THE DEPARTMENT OF PUBLIC WORKS AND GOVERNMENT SERVICES

DECISION

Pursuant to subsection 30.13(1) of the Canadian International Trade Tribunal Act, the Canadian International Trade Tribunal has decided not to conduct an inquiry into the complaint.

Serge Fréchette
Serge Fréchette
Presiding Member

Dominique Laporte
Dominique Laporte
Secretary

The statement of reasons will be issued at a later date.

STATEMENT OF REASONS

COMPLAINT

1. Subsection 30.11(1) of the Canadian International Trade Tribunal Act1 provides that, subject to the Canadian International Trade Tribunal Procurement Inquiry Regulations,2 a potential supplier may file a complaint with the Canadian International Trade Tribunal (the Tribunal) concerning any aspect of the procurement process that relates to a designated contract and request the Tribunal to conduct an inquiry into the complaint. Subsection 30.13(1) of the CITT Act provides that, subject to the Regulations, after the Tribunal determines that a complaint complies with subsection 30.11(2) of the CITT Act, it shall decide whether to conduct an inquiry into the complaint.

2. The complaint filed by Tideland Signal Canada Ltd. (Tideland) concerns a Request for a Standing Offer (RFSO) by the Department of Public Works and Government Services (PWGSC) on behalf of the Canadian Coast Guard (CCG), an agency of the Department of Fisheries and Oceans (DFO), for the supply of medium plastic coastal/harbour buoys for floating aids to navigation application for use in many parts of Canada.

3. Tideland alleged that the published performance specification in the RFSO “had several datapoints that specifically disallowed” its products from being compliant.3 Tideland further alleged that the evaluation of tenders was “judged incorrectly” and that “minor technical divergence” was used to disqualify its proposal.4

4. As a remedy, Tideland requested the re-evaluation of tenders and the award of standing offers to compliant bidders, as per the evaluation procedures outlined in the RFSO.

PROCUREMENT PROCESS

5. On November 22, 2012, prior to the release of he RFSO, the CCG sent a market research questionnaire by e-mail to Tideland, and presumably to other potential suppliers, indicating a need to replace a very large number of steel buoys with plastic buoys and requesting that Tideland provide information regarding one of its buoys which could serve as a replacement for the steel buoys. The e-mail further indicated that only those that participated in answering an attached questionnaire “will be considered”, presumably for the subsequent tender.5

6. Tideland indicated that it supplied information regarding two models of buoys in response to the above-noted questionnaire.

7. The RFSO was issued on July 22, 2013, and the bid closing date was September 3, 2013. A standing offer, with an estimated value of $2.5 million, was awarded on October 4, 2013.

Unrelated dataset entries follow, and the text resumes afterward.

(* ===== verification/SendAccess.v ===== *)
(** Who opens and who changes a Send.

    Theorems on the handlers of SendRequests.v and on the token of a Send
    (Identity.v): what it takes to open a Send, that a Send is only changed and
    removed by its owner, that the link shown to the owner opens it, and how far
    the storage limit holds. *)
From stdpp Require Import pretty.
From S2P Require Import Prelude Schema Roles Users Json Invariants Samples TwoFactors OneTimeCodes Sends EmergencyRows Memberships Groups Collections Guards VaultItems Ciphers Policies Organizations Emergency Members Accounts Tokens SingleSignOn Identity Downloads Vault VaultAccess Quotas SendRequests.
Local Open Scope Z_scope.

(** ** Opening a Send *)

Section opening.
Context `{E : Env} `{C : Crypto} `{J : JsonText} `{ST : SessionTokens} `{F : FileStore}.
Context `{TB : Jwt BasicJwtClaims.t} `{SC : SendConfig}.

(** What a visitor needs. *)
Definition may_open (s : Send.t) (password : option string) : Prop :=
  Send_is_accessible s = true
  ∧ nn (Send.max_access_count s) (λ m, m <=? Send.access_count s) = false
  ∧ (Send.password_hash s = None ∨ ∃ p, password = Some p ∧ Send_check_password s p = true).

Lemma found_send uuid d s : wf d → Send_find_by_uuid uuid d = Some s → Send.uuid s = uuid ∧ sends d !! uuid = Some s.
Proof.
  intros Hwf [Hs Hu]%head_Some_elem%elem_of_where. bools. subst uuid. split; [done|].
  apply elem_of_rows in Hs as (k & Hs). by rewrite (wf_sends _ Hwf _ _ Hs).
Qed.

(** A counted access: the row was below its limit and is counted. *)
Lemma register_access_true s r s' d d' :
  wf d → sends d !! Send.uuid s = Some r → Send_register_access s d = (Ok (true, s'), d') →
  below_limit (Send.uuid s) r = true ∧ s' = counted s ∧ sends d' = <[Send.uuid s := counted r]> (sends d) ∧ users d' = users (Send_update_users_revision s d).2.
Proof.
  intros Hwf Hr Hrun.
  assert (Hs' : s' = counted s ∧ users d' = users (Send_update_users_revision s d).2).
  { unfold Send_register_access in Hrun. apply bind_Ok in Hrun as (l & d1 & Hu & Hrun). rewrite Hu. simpl.
    rewrite run_gets in Hrun. destruct (existsb _ _); [done|]. rewrite run_modify in Hrun.
    destruct (_ =? 0); [done|]. by injection Hrun as <- <-. }
  destruct Hs' as [-> Hus].
  destruct (Z.lt_ge_cases (Send.access_count r) i32_max) as [Hlt|Hge].
  - destruct (register_access_spec d s r Hwf Hr (λ _, Hlt)) as (s' & d1 & H1 & H2 & _). rewrite Hrun in H1.
    destruct (below_limit (Send.uuid s) r); [|done]. injection H1 as <- <-. by split_and!.
  - destruct (below_limit (Send.uuid s) r) eqn:Hbl; exfalso; unfold Send_register_access in Hrun;
      destruct (update_users_revision_run s d) as (l & d1 & Hu & Hs1 & _);
      rewrite (run_bind_Ok _ _ _ _ _ Hu), run_gets, Hs1 in Hrun.
    + replace (existsb _ _) with true in Hrun; [done|]. symmetry. apply existsb_elem. exists r.
      split; [apply elem_of_where; split; [apply elem_of_rows; eauto|done]|by apply Z.leb_le].
    + replace (where_ (below_limit (Send.uuid s)) (rows (sends d))) with (@nil Send.t) in Hrun; [done|].
      symmetry. apply elem_of_nil_inv. intros b [Hb Hbl']%elem_of_where.
      rewrite (below_limit_unique d (Send.uuid s) r b Hwf Hr Hb Hbl') in Hbl'. congruence.
Qed.

Lemma check_legacy_access_Ok wrong password o s d d' :
  check_legacy_access wrong password o d = (Ok s, d') → o = Some s ∧ d' = d ∧ may_open s password.
Proof.
  unfold check_legacy_access, may_open. destruct o as [s0|]; [|done].
  destruct (nn (Send.max_access_count s0) _) eqn:Hmax; [done|]. destruct (Send_is_accessible s0) eqn:Hacc; [|done]. simpl.
  case_bool_decide as Hpw.
  - destruct password as [p|]; [|done]. destruct (Send_check_password s0 p) eqn:Hc; [|done]. intros [= -> ->]. eauto 10.
  - intros [= -> ->]. split_and!; [done..|]. left. by apply eq_None_not_Some.
Qed.

Lemma count_access_Ok s r s' d d' :
  wf d → sends d !! Send.uuid s = Some r → count_access s d = (Ok s', d') →
  s' = counted s ∧ sends d' = <[Send.uuid s := counted r]> (sends d).
Proof.
  intros Hwf Hr Hrun. unfold count_access in Hrun. apply bind_Ok in Hrun as ([b s1] & d1 & Hreg & Hrun).
  destruct b; [|done]. injection Hrun as -> ->. apply (register_access_true s r) in Hreg as (_ & ? & ? & _); done.
Qed.

Lemma revision_sends s d : sends (Send_update_users_revision s d).2 = sends d.
Proof. unfold Send_update_users_revision. by destruct (Send.user_uuid s). Qed.

Lemma process_access_Ok s d j d' : process_access s d = (Ok j, d') → sends d' = sends d ∧ j = Send_to_json_access s d'.
Proof.
  unfold process_access. intros Hrun. apply bind_Ok in Hrun as (l & d1 & Hu & [<- ->]%gets_Ok). split; [|done].
  by rewrite <-(revision_sends s d), Hu.
Qed.
(** The answer is the link to this file of the Send. *)
Definition file_answer (host fid : string) (s : Send.t) (j : Json) : Prop :=
  ∃ url, download_url host (Send.uuid s) fid = Ok url
    ∧ j = json_object [("object", JsString "send-fileDownload"); ("id", JsString fid); ("url", JsString url)]%string.
Lemma process_access_file_Ok host fid s d j d' : process_access_file host fid s d = (Ok j, d') → sends d' = sends d ∧ file_answer host fid s j.
Proof.
  unfold process_access_file. intros Hrun. apply bind_Ok in Hrun as (l & d1 & Hu & Hrun).
  apply bind_Ok in Hrun as (url & d2 & [Hurl ->]%lift_Ok & [-> ->]%ret_Ok). split; [by rewrite <-(revision_sends s d), Hu|]. by exists url.
Qed.
Lemma Send_save_Ok s d s' d' :
  Send_save s d = (Ok s', d') →
  s' = Send.set_revision_date (λ _, now) s ∧ sends d' = <[Send.uuid s := s']> (sends d).
Proof.
  unfold Send_save. intros Hrun. apply bind_Ok in Hrun as (l & d1 & Hu & Hrun).
  apply bind_Ok in Hrun as ([] & d2 & Hsave & [-> ->]%ret_Ok). split; [done|].
  unfold save_row in Hsave. destruct (_ && _); [|done]. injection Hsave as <-. simpl. by rewrite <-(revision_sends s d), Hu.
Qed.

(** C24. A Send is only opened to those who may. By its link and by the older
    request for its file it opens within its dates, below its limit and with its
    password, and each of them is counted, exactly once, except looking at a file
    without downloading it. Newer clients ask for a token: it is issued under the
    same conditions and counted once. With a token the Send and the links to its
    files are then shown as long as the Send is within its dates, without the
    password and without being counted again. *)
Theorem sends_open_to_the_entitled (aid sid fid addr ip : string) (password : option string) (d d' : DB) (Hwf : wf d) :
  (∀ j, post_access_legacy aid password ip d = (Ok j, d') →
    ∃ s, Send_find_by_access_id aid d = Some s ∧ may_open s password
    ∧ let s' := if Send.atype s =? 0 then counted s else Send.set_revision_date (λ _, now) s in
      sends d' = <[Send.uuid s := s']> (sends d) ∧ j = Send_to_json_access s' d')
  ∧ (∀ j, post_access_file_legacy addr sid fid password ip d = (Ok j, d') →
    ∃ s, Send_find_by_uuid sid d = Some s ∧ may_open s password ∧ sends d' = <[Send.uuid s := counted s]> (sends d)
      ∧ file_answer addr fid (counted s) j)
  ∧ (∀ id, generate_tokens aid password d = (Ok id, d') →
    ∃ s, Send_find_by_access_id aid d = Some s ∧ Send.uuid s = id ∧ may_open s password
    ∧ sends d' = <[id := counted s]> (sends d))
  ∧ (∀ j, post_access sid d = (Ok j, d') →
    ∃ s, Send_find_by_uuid sid d = Some s ∧ Send_is_accessible s = true ∧ sends d' = sends d ∧ j = Send_to_json_access s d')
  ∧ (∀ j, post_access_file addr sid fid d = (Ok j, d') →
    ∃ s, Send_find_by_uuid sid d = Some s ∧ Send_is_accessible s = true ∧ sends d' = sends d ∧ file_answer addr fid s j).
Proof.
  split_and!.
  - intros j Hrun. unfold post_access_legacy in Hrun. run_step Hrun. run_step Hrun0. rewrite run_gets in Hrun.
    apply bind_Ok in Hrun as (s & d1 & (Ho & -> & Hmay)%check_legacy_access_Ok & Hrun). exists s. split_and!; [done..|].
    unfold Send_find_by_access_id in Ho. destruct (as_send_id aid) as [u|]; [|done].
    apply found_send in Ho as [Hu Hs]; [|done]. rewrite <-Hu in Hs. apply bind_Ok in Hrun as (s' & d1 & Hsave & Hrun).
    apply process_access_Ok in Hrun as [Hd' Hj]. change (SendType_as_i32 SendText) with 0 in Hsave. destruct (Send.atype s =? 0).
    + apply (count_access_Ok s s) in Hsave as [-> Hd1]; [|done..]. split; [congruence|done].
    + apply Send_save_Ok in Hsave as [-> Hd1]. split; [congruence|done].
  - intros j Hrun. unfold post_access_file_legacy in Hrun. run_step Hrun. run_step Hrun0. rewrite run_gets in Hrun.
    apply bind_Ok in Hrun as (s & d1 & (Ho & -> & Hmay)%check_legacy_access_Ok & Hrun). exists s. split; [done|]. split; [done|].
    apply found_send in Ho as [Hu Hs]; [|done]. rewrite <-Hu in Hs. apply bind_Ok in Hrun as (s' & d1 & Hcount & Hrun).
    apply process_access_file_Ok in Hrun as [Hd' Hj]. apply (count_access_Ok s s) in Hcount as [-> Hd1]; [|done..]. split; [congruence|done].
  - intros id Hrun. unfold generate_tokens in Hrun. unfold Send_find_by_access_id. destruct (as_send_id aid) as [u|]; [|done].
    rewrite run_gets in Hrun. destruct (Send_find_by_uuid u d) as [s|] eqn:Ho; [|done]. exists s.
    apply found_send in Ho as [Hu Hs]; [|done].
    destruct (nn (Send.max_access_count s) _) eqn:Hmax; [done|]. destruct (Send_is_accessible s) eqn:Hacc; [|done]. simpl in Hrun.
    apply bind_Ok in Hrun as ([] & d1 & Hpw & Hrun).
    assert (d1 = d ∧ may_open s password) as [-> Hmay].
    { unfold may_open. case_bool_decide as Hh.
      - destruct password as [p|]; [|done]. destruct (Send_check_password s p) eqn:Hc; [|done]. injection Hpw as <-. eauto 10.
      - injection Hpw as <-. split_and!; [done..|]. left. by apply eq_None_not_Some. }
    apply bind_Ok in Hrun as ([b s1] & d1 & Hreg & Hrun). destruct b; [|done]. injection Hrun as <- <-.
    rewrite <-Hu in Hs. apply (register_access_true s s) in Hreg as (_ & _ & Hd1 & _); [|done..]. rewrite <-Hu. by split_and!.
  - intros j Hrun. unfold post_access, accessible_send in Hrun. apply bind_Ok in Hrun as (s & d1 & Hacc & Hrun).
    rewrite run_gets in Hacc. destruct (Send_find_by_uuid sid d) as [s0|] eqn:Ho; [|done].
    destruct (Send_is_accessible s0) eqn:Ha; [|done]. injection Hacc as -> ->. exists s. by apply process_access_Ok in Hrun as [-> ->].
  - intros j Hrun. unfold post_access_file, accessible_send in Hrun. apply bind_Ok in Hrun as (s & d1 & Hacc & Hrun).
    rewrite run_gets in Hacc. destruct (Send_find_by_uuid sid d) as [s0|] eqn:Ho; [|done].
    destruct (Send_is_accessible s0) eqn:Ha; [|done]. injection Hacc as -> ->. exists s. by apply process_access_file_Ok in Hrun as [-> Hj].
Qed.
End opening.

(** ** Changing a Send *)

(** The row as it is after views: more accesses, another revision date. *)
Definition viewed (r r' : Send.t) : Prop :=
  ∃ n t, Send.access_count r ≤ n ∧ r' = Send.set_revision_date (λ _, t) (Send.set_access_count (λ _, n) r).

8. On July 30, 2013, subsequent to the issuance of the RFSO, Tideland sent an e-mail to PWGSC indicating firstly that th CCG had an existing contract with Tideland that could meet the performance requirements of the RFSO and secondly that the specification in the RFSO appears to have been written to exclude Tideland products. Tideland went on to ask two questions of PWGSC: first, Tideland asked whether it was the CCG's intention to prevent Tideland from providing a commercial off-the-shelf product for the tender; and, second, Tideland asked why the existing standing offer was not being utilized.

9. On the same day, PWGSC replied by indicating, with regard to Tideland's first question, that the CCG already makes use of Tideland products and will continue to do so and, with regard to Tideland's second question, that the replacement sought is one that best matches “the current 1.4 m steel buoy which has 2 lifting eyes and two mooring eyes such that a bridle can be attached”.6 PWGSC went on to further indicate that, if Tideland could modify its buoy to acommodate that stated need, as well as the other performance requirements, that product would be considered.

10. It is clear from Tideland's complaint submissions that it proceeded to bid on the RFSO.

11. On October 8, 2013, Tideland received an e-mail from the CCG, with the indication “Bid Loss Debriefing” in the subject line. It indicated that Tideland's bid had been rejected “as it did not meet all the mandatory criteria and was declared non-compliant”.7 The e-mail went on to list a number of areas of non-compliance.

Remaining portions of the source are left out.